_The task_
Your task is to give the number of lines below that contain "changed". Give no other text.

[Items listed in a dataset]

──────

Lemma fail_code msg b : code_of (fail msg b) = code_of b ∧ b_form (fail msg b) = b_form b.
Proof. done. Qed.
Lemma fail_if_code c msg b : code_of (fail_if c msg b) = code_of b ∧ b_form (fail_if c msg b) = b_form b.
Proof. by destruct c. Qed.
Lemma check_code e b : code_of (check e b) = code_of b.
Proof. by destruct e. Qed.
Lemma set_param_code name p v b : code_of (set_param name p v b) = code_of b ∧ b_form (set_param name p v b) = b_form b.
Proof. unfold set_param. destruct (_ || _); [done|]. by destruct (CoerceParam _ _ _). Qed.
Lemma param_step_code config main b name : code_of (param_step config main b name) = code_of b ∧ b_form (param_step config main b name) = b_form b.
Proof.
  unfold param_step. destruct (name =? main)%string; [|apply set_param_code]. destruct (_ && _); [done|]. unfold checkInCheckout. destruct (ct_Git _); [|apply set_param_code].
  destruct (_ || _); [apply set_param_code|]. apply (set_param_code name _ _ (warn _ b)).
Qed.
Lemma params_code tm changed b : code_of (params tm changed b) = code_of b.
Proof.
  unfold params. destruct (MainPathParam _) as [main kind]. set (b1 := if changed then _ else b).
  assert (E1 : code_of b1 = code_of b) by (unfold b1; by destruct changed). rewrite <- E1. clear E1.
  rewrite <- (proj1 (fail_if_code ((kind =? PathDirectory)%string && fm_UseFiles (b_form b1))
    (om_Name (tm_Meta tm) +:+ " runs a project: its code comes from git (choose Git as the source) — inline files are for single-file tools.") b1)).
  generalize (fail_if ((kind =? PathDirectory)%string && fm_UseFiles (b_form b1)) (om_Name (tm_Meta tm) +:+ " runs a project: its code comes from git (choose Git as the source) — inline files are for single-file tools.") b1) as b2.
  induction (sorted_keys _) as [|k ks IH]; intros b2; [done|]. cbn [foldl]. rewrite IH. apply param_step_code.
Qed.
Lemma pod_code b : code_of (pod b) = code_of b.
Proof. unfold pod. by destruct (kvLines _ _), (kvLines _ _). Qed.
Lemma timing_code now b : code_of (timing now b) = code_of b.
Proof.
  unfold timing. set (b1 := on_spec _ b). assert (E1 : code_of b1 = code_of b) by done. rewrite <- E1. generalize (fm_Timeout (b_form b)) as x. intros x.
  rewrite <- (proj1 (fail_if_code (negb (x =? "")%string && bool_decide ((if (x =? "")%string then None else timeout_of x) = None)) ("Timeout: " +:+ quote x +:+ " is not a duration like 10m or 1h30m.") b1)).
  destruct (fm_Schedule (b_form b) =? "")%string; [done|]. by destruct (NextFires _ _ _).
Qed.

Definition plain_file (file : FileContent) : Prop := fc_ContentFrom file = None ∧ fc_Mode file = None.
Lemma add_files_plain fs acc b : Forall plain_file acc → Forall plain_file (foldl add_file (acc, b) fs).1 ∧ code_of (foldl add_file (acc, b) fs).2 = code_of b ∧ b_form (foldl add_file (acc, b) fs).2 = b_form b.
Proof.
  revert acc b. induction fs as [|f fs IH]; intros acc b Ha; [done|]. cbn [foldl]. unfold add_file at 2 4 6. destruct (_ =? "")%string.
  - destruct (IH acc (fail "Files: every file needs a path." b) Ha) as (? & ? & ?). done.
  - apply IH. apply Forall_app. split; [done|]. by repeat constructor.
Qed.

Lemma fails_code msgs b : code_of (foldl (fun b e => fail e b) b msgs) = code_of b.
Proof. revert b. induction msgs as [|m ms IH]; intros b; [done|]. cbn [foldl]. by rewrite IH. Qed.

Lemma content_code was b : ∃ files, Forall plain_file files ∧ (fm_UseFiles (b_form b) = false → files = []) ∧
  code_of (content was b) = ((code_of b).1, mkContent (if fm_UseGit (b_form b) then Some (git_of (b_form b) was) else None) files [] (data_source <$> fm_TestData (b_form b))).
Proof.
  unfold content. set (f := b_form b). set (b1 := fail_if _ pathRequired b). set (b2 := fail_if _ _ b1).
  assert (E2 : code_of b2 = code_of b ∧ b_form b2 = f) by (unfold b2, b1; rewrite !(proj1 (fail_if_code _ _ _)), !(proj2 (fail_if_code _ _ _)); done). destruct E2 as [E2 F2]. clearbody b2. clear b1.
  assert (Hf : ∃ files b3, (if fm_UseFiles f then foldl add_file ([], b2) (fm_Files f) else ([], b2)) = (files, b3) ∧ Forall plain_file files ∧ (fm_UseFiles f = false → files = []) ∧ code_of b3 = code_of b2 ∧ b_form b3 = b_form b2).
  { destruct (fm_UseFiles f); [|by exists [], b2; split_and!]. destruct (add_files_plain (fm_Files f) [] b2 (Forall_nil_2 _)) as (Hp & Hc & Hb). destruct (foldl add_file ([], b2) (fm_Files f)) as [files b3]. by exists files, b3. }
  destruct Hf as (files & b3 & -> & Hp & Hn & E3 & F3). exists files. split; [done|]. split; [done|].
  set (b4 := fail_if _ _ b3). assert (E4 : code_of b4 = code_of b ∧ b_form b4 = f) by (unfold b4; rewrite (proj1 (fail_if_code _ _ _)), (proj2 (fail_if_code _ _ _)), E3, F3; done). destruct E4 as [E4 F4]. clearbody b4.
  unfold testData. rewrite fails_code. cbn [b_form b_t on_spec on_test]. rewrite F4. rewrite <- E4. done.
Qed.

──────

_Answer for this exercise_
3